Just some drunk kids. They took my sleeping bag.’ Kathy rooted through the packets. ‘Any of those funny cheese and grape ones today? They’re my favourites.’

‘Did you get the sleeping bag back?’ Freddie tried to get her to concentrate.

‘Nah,’ she hooked out a sandwich and put it in her pocket.

It was bitterly cold out: what was Kathy sleeping under? ‘Did you report it to the police?’

Kathy laughed. ‘They don’t care ’bout likes of me, dearie. No bother, though. I’m just A-okay.’ She squeezed Freddie’s arm, and Freddie felt how thin her fingers were. ‘I’ll make sure the other girls get their share.’ She bundled the bag up.

Kathy shuffled back toward the fire escape door Freddie propped open on her way into work. Freddie resolved to find a sleeping bag on Amazon and bring it in for her. She’d roped in her sympathetic work colleague, Milena, and they took it in turns to make these illicit drops. ‘Me or Milena will see you tomorrow,’ Freddie said. ‘If Dan’s out the way, I’ll try and get you some hot drinks, yeah?’

The old lady held up her hand to signal goodbye.

‘Here, Kathy, hang on,’ she jogged over to press the last of her fags into the old lady’s hand.

‘Pat’ll be pleased,’ she said.

‘Yes,’ nodded Freddie, though she knew Pat had been found dead of exposure at the end of September.

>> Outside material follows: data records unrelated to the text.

Lemma digit_char ch : isdigit ch = true -> is_whitespace ch = false /\ ch <> 46.
Proof.
  intros H%isdigit_range. unfold is_whitespace, whitespace. simpl.
  rewrite !(proj2 (Z.eqb_neq _ _)) by lia. split; [done|lia].
Qed.

Lemma parse_point c a b :
  all_digits a -> all_digits b -> a <> [] -> Z.of_nat (length b) = m_numberOfDecimalPlaces c ->
  parseAmount c (a ++ str "." ++ b) = fromString_u64 (a ++ b).
Proof.
  intros Ha Hb Hne Hl. change (str ".") with [46]. unfold parseAmount.
  assert (Hdots : Forall (fun x => x <> 46) a) by (eapply Forall_impl; [exact Ha|]; intros ? H; apply (digit_char _ H)).
  rewrite trim_id.
  2: { apply Forall_app; split; [|cbn [app]; apply Forall_cons; split; [done|]];
       (eapply Forall_impl; [exact Ha || exact Hb|]; intros ? H; apply (digit_char _ H)). }
  cbn [app]. rewrite find_char_app by done.
  replace (Z.of_nat (length (a ++ 46 :: b)) - Z.of_nat (length a) - 1) with (m_numberOfDecimalPlaces c)
    by (rewrite length_app; simpl; lia).
  rewrite Z.sub_diag. change (Z.to_nat 0) with O. cbn [drop_zeros]. cbv beta iota. rewrite Z.ltb_irrefl. cbv beta iota.
  rewrite take_app_length, drop_app_add. change (drop 1 (46 :: b)) with b.
  destruct a as [|x a]; [done|]. cbn [is_empty app].
  replace (forallb isdigit (x :: a ++ b)) with true; [by rewrite Z.ltb_irrefl|].
  symmetry. apply forallb_forall. intros y Hy. apply list_elem_of_In in Hy. revert y Hy. apply Forall_forall.
  by apply (Forall_app_2 _ (x :: a) b).
Qed.

Lemma format_parse c a : 0 <= m_numberOfDecimalPlaces c -> fits 64 a -> parseAmount c (formatAmount c a) = Some a.
Proof.
  intros Hn Ha. unfold formatAmount. set (places := Z.to_nat (m_numberOfDecimalPlaces c)).
  set (s := if (length (to_string a) <? places + 1)%nat then _ else _).
  assert (Hs : all_digits s /\ (places + 1 <= length s)%nat /\ decimal_value s = a).
  { pose proof (to_string_digits a ltac:(unfold fits in Ha; lia)) as Hd. pose proof (to_string_value a Ha) as Hv.
    unfold s. destruct (Nat.ltb_spec (length (to_string a)) (places + 1)) as [Hlt|Hge]; [|done].
    split_and!.
    - apply Forall_app. split; [|done]. apply List.Forall_forall. intros y Hy. by rewrite (repeat_spec _ _ _ Hy).
    - rewrite length_app, repeat_length. lia.
    - rewrite decimal_value_app, decimal_value_zeros, Hv. lia. }
  destruct Hs as (Hd & Hl & Hv). rewrite parse_point.
  - rewrite take_drop, fromString_digits; [|by destruct s; simpl in *; [lia|]|done].
    rewrite Hv. unfold fits in Ha. by rewrite (proj2 (Z.leb_gt _ _)) by lia.
  - by apply Forall_take.
  - by apply Forall_drop.
  - intros H%(f_equal length). rewrite length_take in H. simpl in H. lia.
  - rewrite length_drop. lia.
Qed.

(** ** Difficulty before the LWMA algorithms *)

(** The ends of a sorted list are its extremes. *)
Lemma sorted_ends (l : list Z) lo hi :
  lo ∈ l -> hi ∈ l -> Forall (fun t => lo <= t <= hi) l ->
  vec_at (merge_sort Z.le l) 0 = Ok lo /\
  vec_at (merge_sort Z.le l) (Z.of_nat (length (merge_sort Z.le l)) - 1) = Ok hi.
Proof.
  intros Hlo Hhi Hall. pose proof (merge_sort_Permutation Z.le l) as Hp.
  pose proof (StronglySorted_merge_sort Z.le l) as Hs. set (sl := merge_sort Z.le l) in *. clearbody sl.
  rewrite <- Hp in Hlo, Hhi, Hall. clear Hp l. split.
  - destruct sl as [|x sl]; [by apply not_elem_of_nil in Hlo|]. unfold vec_at. simpl.
    apply StronglySorted_cons in Hs as [Hx _]. apply Forall_cons in Hall as [Hx' _].
    apply elem_of_cons in Hlo as [->|Hlo]; [done|]. rewrite Forall_forall in Hx. specialize (Hx _ Hlo). do 2 f_equal. lia.
  - destruct sl as [|x sl _] using rev_ind; [by apply not_elem_of_nil in Hlo|].
    rewrite length_app. apply vec_at_ok; [simpl; lia|].
    replace (Z.to_nat _) with (length sl + 0)%nat by (simpl; lia). rewrite lookup_app_r by lia.
    rewrite Nat.add_0_r, Nat.sub_diag. simpl. f_equal.
    apply StronglySorted_app in Hs as (Hs & _ & _). apply Forall_app in Hall as [_ Hx]. apply Forall_cons in Hx as [Hx _].
    apply elem_of_app in Hhi as [Hhi|Hhi]; [|by apply list_elem_of_singleton in Hhi].
    specialize (Hs _ _ Hhi (list_elem_of_here _ _)). lia.
Qed.

(** The work over a window that is not cut, times the target, and the time
    between its earliest and its latest block. *)
Lemma work_and_span_eq c (ts cd : list Z) window lo hi w0 w1 :
  fits 64 window -> fits 64 (m_difficultyTarget c) ->
  (2 <= length ts)%nat -> Z.of_nat (length ts) <= window ->
  lo ∈ ts -> hi ∈ ts -> Forall (fun t => lo <= t <= hi) ts -> fits 64 lo -> fits 64 hi ->
  cd !! 0%nat = Some w0 -> cd !! (length ts - 1)%nat = Some w1 -> 0 <= w0 < w1 -> w1 < 2 ^ 64 ->
  let W := (w1 - w0) * m_difficultyTarget c in
  let S := Z.max 1 (hi - lo) in
  work_and_span c ts cd window 0 = Ok (if 2 ^ 64 <? W + S then None else Some (W, S)).
Proof.
  intros Hw Ht Hl Hlw Hlo Hhi Hall Flo Fhi Hc0 Hc1 Hwork Hw1. cbv zeta. unfold work_and_span, difficulty_cut.
  destruct (sorted_ends ts lo hi Hlo Hhi Hall) as [Hfirst Hlast].
  assert (Hls : length (merge_sort Z.le ts) = length ts) by (by rewrite (merge_sort_Permutation Z.le ts)).
  set (sl := merge_sort Z.le ts) in *. clearbody sl. rewrite Hls in *.
  change (u64 (2 * 0)) with 0. rewrite Z.sub_0_r, (wrap_small 64 window) by done. unfold assert_that.
  rewrite (proj2 (Z.leb_le 0 _)) by apply wrap_fits, Z.le_0_1. cbn [obind].
  rewrite (proj2 (Z.leb_le _ window)) by done. cbv beta iota.
  rewrite !(proj2 (Z.leb_le _ _)) by lia. cbn [andb obind]. rewrite Hlast, Hfirst. cbn [obind].
  replace (vec_at cd (Z.of_nat (length ts) - 1)) with (Ok w1).
  2: { symmetry. apply vec_at_ok; [lia|]. rewrite <- Hc1. f_equal. lia. }
  rewrite (vec_at_ok cd 0 w0) by (done || lia). cbn [obind].
  rewrite (Forall_forall _ ts) in Hall. pose proof (Hall _ Hlo) as Hspan.
  unfold fits in *. rewrite (wrap_small 64 (hi - lo)), (wrap_small 64 (w1 - w0)) by (unfold fits; lia).
  rewrite (proj2 (Z.ltb_lt 0 _)) by lia. cbn [obind].
  replace (if hi - lo =? 0 then 1 else hi - lo) with (Z.max 1 (hi - lo)) by (case_if; lia).
  destruct (mul128_eq (w1 - w0) (m_difficultyTarget c)) as (low & high & -> & E & Hlow & Hhigh); [unfold fits; lia..|].
  unfold fits in *. rewrite <- E.
  destruct (Z.eqb_spec high 0) as [->|Hnz]; cbn [negb orb].
  - rewrite Z.mul_0_l, Z.add_0_l. repeat case_if; (done || lia).
  - rewrite (proj2 (Z.ltb_lt _ _)) by nia. done.
Qed.

Definition zawy_params (c : Currency) : Prop :=
  m_difficultyWindow c = DIFFICULTY_WINDOW /\ m_difficultyCut c = DIFFICULTY_CUT /\
  fits 64 (m_difficultyTarget c) /\ m_zawyDifficultyV2 c = 0 /\
  1 <= m_zawyDifficultyBlockVersion c <= BLOCK_MAJOR_VERSION_3.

The authorities weren’t interested: the NHS and homeless charities she’d spoken to were too stretched to come here and hunt out one elderly, senile woman. Kathy had far outlived the average age a homeless person was expected to reach. She was a tough old bird. ‘Try and keep warm, yeah?’ Freddie turned and headed back toward work. A Terrible Waste: how food destined for the bin could save lives.